Exercise requirements »
From the data below, retype exactly the lines starting with the one that contains "a fixed keyword" and ending with the one that contains "if list_eq_dec ascii_dec", both included.

BEGIN Materials provided

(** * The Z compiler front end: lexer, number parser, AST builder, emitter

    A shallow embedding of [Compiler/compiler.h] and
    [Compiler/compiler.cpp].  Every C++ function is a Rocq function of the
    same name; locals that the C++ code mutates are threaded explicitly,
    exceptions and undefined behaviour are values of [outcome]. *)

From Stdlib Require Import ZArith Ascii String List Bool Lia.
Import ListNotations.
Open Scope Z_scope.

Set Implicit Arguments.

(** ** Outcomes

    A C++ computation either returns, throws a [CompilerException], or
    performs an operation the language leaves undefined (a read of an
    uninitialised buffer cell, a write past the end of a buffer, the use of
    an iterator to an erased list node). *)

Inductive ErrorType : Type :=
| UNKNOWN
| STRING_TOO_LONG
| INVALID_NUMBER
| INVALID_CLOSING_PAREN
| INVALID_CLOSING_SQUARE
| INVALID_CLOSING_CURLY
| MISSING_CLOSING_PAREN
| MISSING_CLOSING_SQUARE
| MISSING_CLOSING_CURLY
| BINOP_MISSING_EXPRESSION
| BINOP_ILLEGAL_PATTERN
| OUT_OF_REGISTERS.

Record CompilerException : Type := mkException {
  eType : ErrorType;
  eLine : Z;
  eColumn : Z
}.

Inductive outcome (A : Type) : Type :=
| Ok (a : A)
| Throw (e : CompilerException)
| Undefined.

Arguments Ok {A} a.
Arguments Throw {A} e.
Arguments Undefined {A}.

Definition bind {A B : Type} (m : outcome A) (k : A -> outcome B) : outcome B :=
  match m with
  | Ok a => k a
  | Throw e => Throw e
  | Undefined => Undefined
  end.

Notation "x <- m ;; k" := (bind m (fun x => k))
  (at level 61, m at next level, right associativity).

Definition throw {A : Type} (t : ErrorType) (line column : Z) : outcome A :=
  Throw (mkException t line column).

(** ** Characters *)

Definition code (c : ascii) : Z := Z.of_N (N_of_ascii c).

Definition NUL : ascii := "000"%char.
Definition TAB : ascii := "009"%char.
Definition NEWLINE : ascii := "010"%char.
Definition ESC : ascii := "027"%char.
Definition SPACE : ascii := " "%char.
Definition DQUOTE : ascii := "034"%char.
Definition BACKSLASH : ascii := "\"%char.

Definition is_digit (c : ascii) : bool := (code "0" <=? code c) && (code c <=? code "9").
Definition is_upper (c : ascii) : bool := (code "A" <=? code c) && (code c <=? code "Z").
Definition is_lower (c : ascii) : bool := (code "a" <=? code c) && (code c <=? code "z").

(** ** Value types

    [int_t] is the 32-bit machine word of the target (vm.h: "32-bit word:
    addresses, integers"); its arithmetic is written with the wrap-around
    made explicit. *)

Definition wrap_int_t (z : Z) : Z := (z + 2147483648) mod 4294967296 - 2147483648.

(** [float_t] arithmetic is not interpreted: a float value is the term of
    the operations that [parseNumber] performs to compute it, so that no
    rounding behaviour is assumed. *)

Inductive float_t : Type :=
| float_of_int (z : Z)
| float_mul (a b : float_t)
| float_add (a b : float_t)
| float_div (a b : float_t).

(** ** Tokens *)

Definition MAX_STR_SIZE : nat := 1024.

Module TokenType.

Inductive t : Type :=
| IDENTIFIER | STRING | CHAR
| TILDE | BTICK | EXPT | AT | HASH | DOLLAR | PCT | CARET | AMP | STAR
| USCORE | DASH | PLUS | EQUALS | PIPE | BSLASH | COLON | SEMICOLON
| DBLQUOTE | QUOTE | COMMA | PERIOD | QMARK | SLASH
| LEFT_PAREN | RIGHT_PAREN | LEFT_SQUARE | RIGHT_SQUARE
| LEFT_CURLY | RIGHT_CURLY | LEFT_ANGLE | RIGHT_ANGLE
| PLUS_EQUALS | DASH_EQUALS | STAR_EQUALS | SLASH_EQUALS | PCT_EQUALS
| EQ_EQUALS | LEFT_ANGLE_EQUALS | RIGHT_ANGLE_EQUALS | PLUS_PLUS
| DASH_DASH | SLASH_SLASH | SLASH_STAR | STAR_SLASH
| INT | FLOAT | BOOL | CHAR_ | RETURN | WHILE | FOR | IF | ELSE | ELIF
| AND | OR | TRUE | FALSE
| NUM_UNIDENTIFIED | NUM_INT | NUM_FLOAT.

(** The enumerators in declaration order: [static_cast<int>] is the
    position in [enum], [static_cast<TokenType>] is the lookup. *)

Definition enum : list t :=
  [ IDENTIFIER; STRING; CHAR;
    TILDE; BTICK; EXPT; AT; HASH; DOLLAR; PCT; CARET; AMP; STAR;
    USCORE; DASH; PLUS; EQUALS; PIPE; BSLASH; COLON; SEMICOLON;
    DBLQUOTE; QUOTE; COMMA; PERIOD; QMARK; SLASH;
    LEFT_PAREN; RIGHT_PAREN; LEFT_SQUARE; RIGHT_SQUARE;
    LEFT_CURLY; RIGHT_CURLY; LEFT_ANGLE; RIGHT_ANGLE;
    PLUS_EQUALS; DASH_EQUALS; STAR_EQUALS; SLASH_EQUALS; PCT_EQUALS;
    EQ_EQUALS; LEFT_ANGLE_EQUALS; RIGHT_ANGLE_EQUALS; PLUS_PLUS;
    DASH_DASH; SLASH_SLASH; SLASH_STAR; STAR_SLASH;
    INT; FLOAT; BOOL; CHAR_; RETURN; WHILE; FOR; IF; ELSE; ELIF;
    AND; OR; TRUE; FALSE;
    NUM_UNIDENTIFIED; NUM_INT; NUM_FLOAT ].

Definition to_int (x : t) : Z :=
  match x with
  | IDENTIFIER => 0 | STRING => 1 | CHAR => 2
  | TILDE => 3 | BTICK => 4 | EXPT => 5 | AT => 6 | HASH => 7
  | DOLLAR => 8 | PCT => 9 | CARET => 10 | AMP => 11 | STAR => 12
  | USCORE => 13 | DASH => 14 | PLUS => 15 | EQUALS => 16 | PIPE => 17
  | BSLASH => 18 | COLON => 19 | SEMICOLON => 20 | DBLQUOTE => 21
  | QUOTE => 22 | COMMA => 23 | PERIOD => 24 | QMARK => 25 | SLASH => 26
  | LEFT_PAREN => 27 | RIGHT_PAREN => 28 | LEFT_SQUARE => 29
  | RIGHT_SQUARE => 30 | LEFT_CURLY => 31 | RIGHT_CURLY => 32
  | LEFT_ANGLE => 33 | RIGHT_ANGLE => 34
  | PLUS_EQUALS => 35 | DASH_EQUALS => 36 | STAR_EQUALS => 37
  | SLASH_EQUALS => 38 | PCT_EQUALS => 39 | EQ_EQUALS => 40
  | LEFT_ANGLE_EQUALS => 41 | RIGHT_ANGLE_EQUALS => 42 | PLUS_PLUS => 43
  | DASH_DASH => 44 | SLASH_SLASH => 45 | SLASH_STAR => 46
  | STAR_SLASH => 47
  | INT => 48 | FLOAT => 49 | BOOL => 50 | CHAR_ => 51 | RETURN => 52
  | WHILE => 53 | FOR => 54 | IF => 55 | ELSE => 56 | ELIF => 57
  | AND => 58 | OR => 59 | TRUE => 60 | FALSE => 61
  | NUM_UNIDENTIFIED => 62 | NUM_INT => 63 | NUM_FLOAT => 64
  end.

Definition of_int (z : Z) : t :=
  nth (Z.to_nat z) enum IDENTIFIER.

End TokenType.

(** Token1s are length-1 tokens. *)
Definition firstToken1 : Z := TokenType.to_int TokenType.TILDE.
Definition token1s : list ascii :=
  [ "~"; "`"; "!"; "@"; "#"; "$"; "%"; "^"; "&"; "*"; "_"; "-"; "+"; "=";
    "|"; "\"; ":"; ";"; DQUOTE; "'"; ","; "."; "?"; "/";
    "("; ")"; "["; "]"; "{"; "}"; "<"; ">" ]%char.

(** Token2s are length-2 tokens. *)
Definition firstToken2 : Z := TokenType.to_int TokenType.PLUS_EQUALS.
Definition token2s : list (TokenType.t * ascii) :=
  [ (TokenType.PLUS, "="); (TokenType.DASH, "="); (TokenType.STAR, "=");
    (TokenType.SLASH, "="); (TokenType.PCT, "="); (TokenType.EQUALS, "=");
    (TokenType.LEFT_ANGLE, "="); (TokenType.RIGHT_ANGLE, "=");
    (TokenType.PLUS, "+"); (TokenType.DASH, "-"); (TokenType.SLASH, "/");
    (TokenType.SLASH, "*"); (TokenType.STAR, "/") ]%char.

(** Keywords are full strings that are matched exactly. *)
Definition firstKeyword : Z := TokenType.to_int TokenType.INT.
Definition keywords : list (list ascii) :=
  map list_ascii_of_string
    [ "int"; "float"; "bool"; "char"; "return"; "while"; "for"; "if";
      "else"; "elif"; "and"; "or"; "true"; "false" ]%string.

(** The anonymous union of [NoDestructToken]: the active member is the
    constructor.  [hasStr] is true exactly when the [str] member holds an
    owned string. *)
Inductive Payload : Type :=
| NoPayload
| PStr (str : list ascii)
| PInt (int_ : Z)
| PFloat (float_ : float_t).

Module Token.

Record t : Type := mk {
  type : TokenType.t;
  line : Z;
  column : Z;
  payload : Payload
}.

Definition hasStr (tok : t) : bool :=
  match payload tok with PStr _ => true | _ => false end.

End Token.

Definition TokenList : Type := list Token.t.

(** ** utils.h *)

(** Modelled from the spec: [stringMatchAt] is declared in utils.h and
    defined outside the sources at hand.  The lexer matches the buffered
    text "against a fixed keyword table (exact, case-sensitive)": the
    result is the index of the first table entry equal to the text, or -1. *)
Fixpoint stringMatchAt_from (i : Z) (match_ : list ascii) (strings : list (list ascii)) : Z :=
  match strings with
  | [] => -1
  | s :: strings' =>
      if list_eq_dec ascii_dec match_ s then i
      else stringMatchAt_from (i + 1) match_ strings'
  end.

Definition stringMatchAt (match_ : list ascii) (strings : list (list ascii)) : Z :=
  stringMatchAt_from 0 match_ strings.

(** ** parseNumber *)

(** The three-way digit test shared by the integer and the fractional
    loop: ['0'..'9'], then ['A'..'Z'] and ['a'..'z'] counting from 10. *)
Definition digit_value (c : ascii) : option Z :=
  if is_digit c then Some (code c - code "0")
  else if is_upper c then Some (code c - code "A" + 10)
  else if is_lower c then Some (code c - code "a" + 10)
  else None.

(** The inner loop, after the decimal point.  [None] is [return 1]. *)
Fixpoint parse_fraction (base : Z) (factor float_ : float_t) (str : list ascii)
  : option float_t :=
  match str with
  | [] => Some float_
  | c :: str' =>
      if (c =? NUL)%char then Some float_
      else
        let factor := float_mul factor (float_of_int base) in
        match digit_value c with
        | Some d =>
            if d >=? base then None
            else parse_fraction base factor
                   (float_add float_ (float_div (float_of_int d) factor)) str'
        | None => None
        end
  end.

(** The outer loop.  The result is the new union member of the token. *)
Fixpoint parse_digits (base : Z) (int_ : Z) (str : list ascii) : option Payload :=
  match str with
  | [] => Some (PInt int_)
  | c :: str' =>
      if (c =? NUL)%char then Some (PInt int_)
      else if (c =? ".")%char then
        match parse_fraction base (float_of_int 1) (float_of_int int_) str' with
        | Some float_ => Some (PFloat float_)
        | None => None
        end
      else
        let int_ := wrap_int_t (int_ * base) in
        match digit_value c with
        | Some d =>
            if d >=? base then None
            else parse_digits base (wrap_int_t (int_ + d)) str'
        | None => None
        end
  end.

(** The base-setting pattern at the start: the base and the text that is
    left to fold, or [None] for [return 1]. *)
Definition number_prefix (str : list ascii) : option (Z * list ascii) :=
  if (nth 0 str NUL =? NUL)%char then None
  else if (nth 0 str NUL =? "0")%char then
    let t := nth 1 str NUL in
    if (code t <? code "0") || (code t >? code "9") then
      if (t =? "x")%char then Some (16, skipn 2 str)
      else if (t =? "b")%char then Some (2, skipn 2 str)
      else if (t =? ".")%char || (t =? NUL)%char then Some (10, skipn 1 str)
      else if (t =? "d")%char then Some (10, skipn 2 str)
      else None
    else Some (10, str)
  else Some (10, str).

END Materials provided

Exercise result »
    text "against a fixed keyword table (exact, case-sensitive)": the
    result is the index of the first table entry equal to the text, or -1. *)
Fixpoint stringMatchAt_from (i : Z) (match_ : list ascii) (strings : list (list ascii)) : Z :=
  match strings with
  | [] => -1
  | s :: strings' =>
      if list_eq_dec ascii_dec match_ s then i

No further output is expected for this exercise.